DATASET EXTRACT -
* * *
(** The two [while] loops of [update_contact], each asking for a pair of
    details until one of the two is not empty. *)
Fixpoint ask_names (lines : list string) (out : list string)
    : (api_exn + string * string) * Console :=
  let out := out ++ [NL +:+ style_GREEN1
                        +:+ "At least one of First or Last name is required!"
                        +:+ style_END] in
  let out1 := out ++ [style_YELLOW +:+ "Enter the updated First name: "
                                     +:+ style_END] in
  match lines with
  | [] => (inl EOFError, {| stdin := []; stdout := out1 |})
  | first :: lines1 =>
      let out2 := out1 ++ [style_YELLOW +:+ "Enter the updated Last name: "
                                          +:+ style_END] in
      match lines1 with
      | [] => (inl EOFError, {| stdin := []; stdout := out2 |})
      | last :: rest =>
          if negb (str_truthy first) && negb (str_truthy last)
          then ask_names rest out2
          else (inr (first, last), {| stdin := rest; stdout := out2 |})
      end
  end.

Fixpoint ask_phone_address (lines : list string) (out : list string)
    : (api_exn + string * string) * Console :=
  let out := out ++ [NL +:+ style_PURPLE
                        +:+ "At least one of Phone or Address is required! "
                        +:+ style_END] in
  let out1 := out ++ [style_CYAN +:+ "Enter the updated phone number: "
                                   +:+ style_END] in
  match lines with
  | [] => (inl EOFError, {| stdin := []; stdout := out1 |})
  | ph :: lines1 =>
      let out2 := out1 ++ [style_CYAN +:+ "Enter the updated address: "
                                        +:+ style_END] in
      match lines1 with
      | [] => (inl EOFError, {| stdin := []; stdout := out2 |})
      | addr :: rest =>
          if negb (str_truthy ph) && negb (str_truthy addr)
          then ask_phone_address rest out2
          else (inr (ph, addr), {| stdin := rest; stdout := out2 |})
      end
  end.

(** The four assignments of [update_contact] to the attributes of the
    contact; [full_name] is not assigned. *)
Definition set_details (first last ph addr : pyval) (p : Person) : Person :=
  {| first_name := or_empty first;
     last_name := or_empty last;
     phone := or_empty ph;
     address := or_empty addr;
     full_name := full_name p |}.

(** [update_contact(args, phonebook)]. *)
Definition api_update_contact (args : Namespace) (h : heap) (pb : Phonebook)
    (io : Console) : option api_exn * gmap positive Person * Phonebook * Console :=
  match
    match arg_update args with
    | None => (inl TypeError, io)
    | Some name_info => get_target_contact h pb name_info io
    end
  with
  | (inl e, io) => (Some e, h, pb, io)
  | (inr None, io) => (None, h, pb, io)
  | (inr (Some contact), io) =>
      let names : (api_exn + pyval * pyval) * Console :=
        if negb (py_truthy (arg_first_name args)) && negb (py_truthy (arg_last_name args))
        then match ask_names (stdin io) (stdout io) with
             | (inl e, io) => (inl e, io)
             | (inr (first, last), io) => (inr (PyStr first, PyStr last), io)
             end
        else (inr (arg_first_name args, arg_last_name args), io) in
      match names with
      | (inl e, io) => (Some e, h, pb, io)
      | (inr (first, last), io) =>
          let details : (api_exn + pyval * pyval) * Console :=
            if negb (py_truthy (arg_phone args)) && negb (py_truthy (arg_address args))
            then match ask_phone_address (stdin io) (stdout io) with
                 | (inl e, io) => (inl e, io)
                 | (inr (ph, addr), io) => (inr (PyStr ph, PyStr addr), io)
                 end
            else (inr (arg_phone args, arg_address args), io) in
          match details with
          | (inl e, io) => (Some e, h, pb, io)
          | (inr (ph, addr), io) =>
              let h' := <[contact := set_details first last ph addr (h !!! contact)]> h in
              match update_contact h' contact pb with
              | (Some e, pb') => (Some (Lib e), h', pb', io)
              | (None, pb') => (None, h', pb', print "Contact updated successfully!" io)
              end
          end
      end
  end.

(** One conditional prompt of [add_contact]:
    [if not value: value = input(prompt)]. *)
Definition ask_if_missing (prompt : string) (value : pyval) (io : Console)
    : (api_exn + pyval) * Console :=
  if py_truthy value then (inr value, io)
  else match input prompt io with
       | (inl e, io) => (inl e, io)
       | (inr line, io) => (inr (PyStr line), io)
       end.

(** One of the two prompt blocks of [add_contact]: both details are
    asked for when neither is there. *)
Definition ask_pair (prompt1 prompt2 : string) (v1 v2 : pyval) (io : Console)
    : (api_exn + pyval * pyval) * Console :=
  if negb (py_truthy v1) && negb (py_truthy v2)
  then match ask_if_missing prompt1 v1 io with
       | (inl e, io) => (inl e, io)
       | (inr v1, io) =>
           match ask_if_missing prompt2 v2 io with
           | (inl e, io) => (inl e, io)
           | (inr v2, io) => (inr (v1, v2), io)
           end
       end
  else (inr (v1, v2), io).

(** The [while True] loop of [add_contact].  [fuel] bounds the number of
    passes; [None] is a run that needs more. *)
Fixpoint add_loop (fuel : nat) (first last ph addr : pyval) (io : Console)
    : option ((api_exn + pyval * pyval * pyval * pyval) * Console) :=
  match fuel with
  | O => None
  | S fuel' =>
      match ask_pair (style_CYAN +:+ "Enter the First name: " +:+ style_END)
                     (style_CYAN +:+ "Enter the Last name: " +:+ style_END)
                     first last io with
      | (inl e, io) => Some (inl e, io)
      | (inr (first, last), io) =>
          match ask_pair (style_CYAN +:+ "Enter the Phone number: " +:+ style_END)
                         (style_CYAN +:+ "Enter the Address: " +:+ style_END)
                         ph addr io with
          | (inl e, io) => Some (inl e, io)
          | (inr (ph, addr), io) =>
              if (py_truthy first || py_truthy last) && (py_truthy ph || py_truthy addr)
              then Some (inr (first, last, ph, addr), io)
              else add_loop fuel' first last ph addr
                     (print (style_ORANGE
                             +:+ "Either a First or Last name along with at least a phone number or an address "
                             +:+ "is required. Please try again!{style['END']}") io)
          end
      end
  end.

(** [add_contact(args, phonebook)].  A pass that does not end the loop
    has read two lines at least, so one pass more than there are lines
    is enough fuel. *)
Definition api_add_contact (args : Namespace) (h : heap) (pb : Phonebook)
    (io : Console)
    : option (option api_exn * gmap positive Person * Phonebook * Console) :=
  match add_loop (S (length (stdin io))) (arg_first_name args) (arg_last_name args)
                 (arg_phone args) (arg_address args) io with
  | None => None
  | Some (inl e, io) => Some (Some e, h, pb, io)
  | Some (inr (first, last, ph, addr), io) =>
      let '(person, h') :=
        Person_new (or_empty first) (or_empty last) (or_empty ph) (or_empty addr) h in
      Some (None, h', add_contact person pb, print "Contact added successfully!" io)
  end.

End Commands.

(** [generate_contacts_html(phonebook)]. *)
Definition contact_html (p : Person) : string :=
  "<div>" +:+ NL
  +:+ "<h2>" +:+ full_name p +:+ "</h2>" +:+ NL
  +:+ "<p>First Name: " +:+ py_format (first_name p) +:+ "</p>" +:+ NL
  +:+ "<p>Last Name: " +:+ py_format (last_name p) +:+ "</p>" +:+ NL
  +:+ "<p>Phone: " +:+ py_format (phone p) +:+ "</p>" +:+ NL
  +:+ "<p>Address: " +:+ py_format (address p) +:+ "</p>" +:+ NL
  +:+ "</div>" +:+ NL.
* * *
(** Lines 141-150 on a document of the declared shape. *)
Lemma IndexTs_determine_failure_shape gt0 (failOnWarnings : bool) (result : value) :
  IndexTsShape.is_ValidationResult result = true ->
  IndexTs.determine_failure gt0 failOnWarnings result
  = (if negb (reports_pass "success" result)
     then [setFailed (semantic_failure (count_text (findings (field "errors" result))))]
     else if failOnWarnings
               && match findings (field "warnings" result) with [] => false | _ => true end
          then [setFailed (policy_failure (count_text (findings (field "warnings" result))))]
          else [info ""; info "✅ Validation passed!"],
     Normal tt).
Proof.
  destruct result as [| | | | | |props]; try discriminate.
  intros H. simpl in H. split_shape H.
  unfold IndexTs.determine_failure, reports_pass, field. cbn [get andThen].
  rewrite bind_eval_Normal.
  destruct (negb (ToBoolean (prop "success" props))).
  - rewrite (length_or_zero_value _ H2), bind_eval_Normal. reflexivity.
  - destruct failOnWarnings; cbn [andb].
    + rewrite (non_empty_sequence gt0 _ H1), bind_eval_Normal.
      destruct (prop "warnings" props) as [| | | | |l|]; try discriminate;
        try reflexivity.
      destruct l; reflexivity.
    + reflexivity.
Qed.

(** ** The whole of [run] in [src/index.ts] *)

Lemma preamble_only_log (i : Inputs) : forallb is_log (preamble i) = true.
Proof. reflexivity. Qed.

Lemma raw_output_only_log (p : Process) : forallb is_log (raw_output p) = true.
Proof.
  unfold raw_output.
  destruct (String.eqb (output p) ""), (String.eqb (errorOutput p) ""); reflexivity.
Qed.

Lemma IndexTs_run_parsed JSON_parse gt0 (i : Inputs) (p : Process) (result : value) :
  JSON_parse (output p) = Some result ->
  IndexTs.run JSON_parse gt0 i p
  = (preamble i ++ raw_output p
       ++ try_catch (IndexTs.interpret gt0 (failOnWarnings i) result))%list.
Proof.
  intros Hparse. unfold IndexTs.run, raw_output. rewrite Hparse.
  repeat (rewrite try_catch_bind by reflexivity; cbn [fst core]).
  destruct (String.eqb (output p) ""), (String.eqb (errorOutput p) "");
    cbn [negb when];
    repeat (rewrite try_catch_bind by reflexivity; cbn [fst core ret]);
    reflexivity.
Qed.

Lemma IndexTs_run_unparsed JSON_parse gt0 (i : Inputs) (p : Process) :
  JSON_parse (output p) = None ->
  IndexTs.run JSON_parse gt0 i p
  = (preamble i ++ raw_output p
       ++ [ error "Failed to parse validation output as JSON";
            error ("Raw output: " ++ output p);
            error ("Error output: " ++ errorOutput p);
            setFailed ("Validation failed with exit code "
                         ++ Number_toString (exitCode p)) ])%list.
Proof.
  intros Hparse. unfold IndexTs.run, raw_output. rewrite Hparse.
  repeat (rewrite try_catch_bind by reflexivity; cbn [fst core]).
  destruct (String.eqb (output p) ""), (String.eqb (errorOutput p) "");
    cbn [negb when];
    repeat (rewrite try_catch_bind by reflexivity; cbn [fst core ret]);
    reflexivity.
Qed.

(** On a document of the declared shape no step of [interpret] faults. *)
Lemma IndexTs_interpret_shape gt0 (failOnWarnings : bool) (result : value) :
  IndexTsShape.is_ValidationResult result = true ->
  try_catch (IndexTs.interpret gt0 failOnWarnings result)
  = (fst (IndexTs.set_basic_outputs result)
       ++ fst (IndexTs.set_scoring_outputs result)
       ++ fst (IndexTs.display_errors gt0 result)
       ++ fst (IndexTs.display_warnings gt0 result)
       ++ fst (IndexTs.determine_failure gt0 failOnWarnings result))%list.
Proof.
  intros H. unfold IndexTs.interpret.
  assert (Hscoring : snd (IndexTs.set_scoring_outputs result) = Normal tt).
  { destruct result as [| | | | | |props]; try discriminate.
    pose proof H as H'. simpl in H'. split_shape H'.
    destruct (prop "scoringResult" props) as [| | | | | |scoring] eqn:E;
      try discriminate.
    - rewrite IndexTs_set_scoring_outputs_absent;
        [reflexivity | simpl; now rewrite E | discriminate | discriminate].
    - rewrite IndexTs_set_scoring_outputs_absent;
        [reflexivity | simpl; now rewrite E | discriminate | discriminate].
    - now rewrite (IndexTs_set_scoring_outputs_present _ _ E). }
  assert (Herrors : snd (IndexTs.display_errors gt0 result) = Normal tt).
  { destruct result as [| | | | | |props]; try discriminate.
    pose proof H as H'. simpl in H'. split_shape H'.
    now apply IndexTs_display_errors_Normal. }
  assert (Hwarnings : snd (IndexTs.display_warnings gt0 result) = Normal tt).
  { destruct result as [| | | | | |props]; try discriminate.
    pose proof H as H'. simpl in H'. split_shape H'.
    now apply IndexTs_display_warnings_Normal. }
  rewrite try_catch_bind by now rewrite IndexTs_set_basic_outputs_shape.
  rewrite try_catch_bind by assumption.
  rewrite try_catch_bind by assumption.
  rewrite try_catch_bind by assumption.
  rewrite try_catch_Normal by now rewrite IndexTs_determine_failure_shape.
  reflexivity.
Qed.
* * *
ASSIGNED TASK - Return only the stretch of the material above from the line holding "(** The two" through the line holding "let out2 := out1 ++ [style_YELLOW", copied exactly.

WRITTEN SOLUTION -
(** The two [while] loops of [update_contact], each asking for a pair of
    details until one of the two is not empty. *)
Fixpoint ask_names (lines : list string) (out : list string)
    : (api_exn + string * string) * Console :=
  let out := out ++ [NL +:+ style_GREEN1
                        +:+ "At least one of First or Last name is required!"
                        +:+ style_END] in
  let out1 := out ++ [style_YELLOW +:+ "Enter the updated First name: "
                                     +:+ style_END] in
  match lines with
  | [] => (inl EOFError, {| stdin := []; stdout := out1 |})
  | first :: lines1 =>
      let out2 := out1 ++ [style_YELLOW +:+ "Enter the updated Last name: "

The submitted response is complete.